= YOUR GOAL =
Please write out exactly the lines of the data below from the line holding "From stdpp Require" through the line holding "(** The enumeration", and leave out the rest.

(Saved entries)
• • • • • • •
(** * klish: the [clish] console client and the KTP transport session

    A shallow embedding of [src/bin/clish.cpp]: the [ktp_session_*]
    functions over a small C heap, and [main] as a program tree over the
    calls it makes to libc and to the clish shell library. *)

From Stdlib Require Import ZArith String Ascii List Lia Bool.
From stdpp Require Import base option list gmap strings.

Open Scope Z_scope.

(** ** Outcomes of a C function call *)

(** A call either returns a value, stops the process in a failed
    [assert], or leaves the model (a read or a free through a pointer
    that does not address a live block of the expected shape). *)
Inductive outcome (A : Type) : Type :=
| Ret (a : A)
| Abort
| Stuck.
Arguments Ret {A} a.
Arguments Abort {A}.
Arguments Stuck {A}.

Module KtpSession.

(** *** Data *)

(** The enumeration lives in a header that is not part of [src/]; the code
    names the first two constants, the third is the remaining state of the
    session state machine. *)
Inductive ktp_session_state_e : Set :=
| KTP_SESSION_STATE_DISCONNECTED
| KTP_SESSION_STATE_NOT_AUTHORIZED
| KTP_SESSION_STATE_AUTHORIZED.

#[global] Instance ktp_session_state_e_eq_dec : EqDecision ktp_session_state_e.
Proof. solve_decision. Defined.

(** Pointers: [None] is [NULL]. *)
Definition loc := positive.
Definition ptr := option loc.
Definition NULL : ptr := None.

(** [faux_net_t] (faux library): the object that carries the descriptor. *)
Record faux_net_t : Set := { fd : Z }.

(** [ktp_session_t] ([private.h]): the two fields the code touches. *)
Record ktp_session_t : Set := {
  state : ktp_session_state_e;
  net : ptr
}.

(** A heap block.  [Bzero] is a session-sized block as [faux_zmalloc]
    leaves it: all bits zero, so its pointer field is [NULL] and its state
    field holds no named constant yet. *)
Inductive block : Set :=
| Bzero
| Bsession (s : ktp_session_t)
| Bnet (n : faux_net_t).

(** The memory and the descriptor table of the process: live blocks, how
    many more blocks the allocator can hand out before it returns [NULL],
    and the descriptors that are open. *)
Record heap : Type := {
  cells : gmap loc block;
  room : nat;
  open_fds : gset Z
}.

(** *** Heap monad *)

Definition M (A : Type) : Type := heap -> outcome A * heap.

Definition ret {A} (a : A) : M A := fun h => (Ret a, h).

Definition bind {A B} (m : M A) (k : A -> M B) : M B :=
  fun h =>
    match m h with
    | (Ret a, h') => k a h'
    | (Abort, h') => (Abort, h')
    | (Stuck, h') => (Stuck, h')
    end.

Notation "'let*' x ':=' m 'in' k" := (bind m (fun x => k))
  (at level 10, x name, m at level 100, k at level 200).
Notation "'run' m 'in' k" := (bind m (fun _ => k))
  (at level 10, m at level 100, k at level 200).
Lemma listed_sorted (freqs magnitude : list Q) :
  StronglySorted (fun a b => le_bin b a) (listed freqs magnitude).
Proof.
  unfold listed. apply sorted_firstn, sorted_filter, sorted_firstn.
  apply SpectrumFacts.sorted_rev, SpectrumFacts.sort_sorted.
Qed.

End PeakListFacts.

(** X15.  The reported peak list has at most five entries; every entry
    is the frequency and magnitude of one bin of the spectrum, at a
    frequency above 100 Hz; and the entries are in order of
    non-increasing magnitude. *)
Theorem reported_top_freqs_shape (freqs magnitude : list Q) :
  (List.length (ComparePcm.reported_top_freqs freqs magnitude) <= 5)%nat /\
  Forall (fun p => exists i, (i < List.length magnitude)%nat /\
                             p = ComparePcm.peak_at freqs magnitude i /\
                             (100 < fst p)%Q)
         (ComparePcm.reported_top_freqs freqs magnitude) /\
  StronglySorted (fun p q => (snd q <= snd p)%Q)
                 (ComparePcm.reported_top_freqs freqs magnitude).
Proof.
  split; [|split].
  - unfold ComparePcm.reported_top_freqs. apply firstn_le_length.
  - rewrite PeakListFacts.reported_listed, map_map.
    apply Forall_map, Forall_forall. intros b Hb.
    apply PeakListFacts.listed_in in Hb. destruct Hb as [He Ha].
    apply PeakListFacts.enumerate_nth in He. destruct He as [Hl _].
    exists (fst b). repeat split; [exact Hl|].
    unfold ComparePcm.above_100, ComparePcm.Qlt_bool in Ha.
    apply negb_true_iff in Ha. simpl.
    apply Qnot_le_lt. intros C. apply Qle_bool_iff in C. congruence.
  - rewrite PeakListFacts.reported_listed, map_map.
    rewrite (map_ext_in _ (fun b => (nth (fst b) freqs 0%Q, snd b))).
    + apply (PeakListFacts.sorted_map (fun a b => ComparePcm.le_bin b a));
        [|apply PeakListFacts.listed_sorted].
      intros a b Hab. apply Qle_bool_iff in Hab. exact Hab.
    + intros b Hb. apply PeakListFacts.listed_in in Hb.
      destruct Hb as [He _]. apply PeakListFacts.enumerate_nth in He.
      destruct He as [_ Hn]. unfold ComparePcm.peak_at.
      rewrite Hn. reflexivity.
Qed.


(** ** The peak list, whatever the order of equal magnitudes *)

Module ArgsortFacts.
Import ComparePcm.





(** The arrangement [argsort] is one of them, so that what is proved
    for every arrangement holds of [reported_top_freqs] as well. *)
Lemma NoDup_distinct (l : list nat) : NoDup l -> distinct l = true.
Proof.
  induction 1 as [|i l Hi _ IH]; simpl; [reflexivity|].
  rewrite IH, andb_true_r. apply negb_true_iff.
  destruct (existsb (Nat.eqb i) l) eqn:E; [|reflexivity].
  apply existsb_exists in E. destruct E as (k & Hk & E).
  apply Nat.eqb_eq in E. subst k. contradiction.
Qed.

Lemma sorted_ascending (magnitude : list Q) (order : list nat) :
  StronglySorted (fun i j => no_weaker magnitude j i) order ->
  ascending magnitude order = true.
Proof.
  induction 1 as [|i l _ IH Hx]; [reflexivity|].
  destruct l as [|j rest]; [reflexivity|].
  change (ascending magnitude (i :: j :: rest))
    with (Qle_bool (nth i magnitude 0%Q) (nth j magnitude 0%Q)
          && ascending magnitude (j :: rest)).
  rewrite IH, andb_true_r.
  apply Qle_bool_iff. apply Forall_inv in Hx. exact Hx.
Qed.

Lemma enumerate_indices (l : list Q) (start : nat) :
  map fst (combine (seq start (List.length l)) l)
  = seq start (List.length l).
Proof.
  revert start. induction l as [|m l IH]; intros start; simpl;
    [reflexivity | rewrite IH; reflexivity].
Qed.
• • • • • • •
= YOUR SOLUTION =
From stdpp Require Import base option list gmap strings.

Open Scope Z_scope.

(** ** Outcomes of a C function call *)

(** A call either returns a value, stops the process in a failed
    [assert], or leaves the model (a read or a free through a pointer
    that does not address a live block of the expected shape). *)
Inductive outcome (A : Type) : Type :=
| Ret (a : A)
| Abort
| Stuck.
Arguments Ret {A} a.
Arguments Abort {A}.
Arguments Stuck {A}.

Module KtpSession.

(** *** Data *)

(** The enumeration lives in a header that is not part of [src/]; the code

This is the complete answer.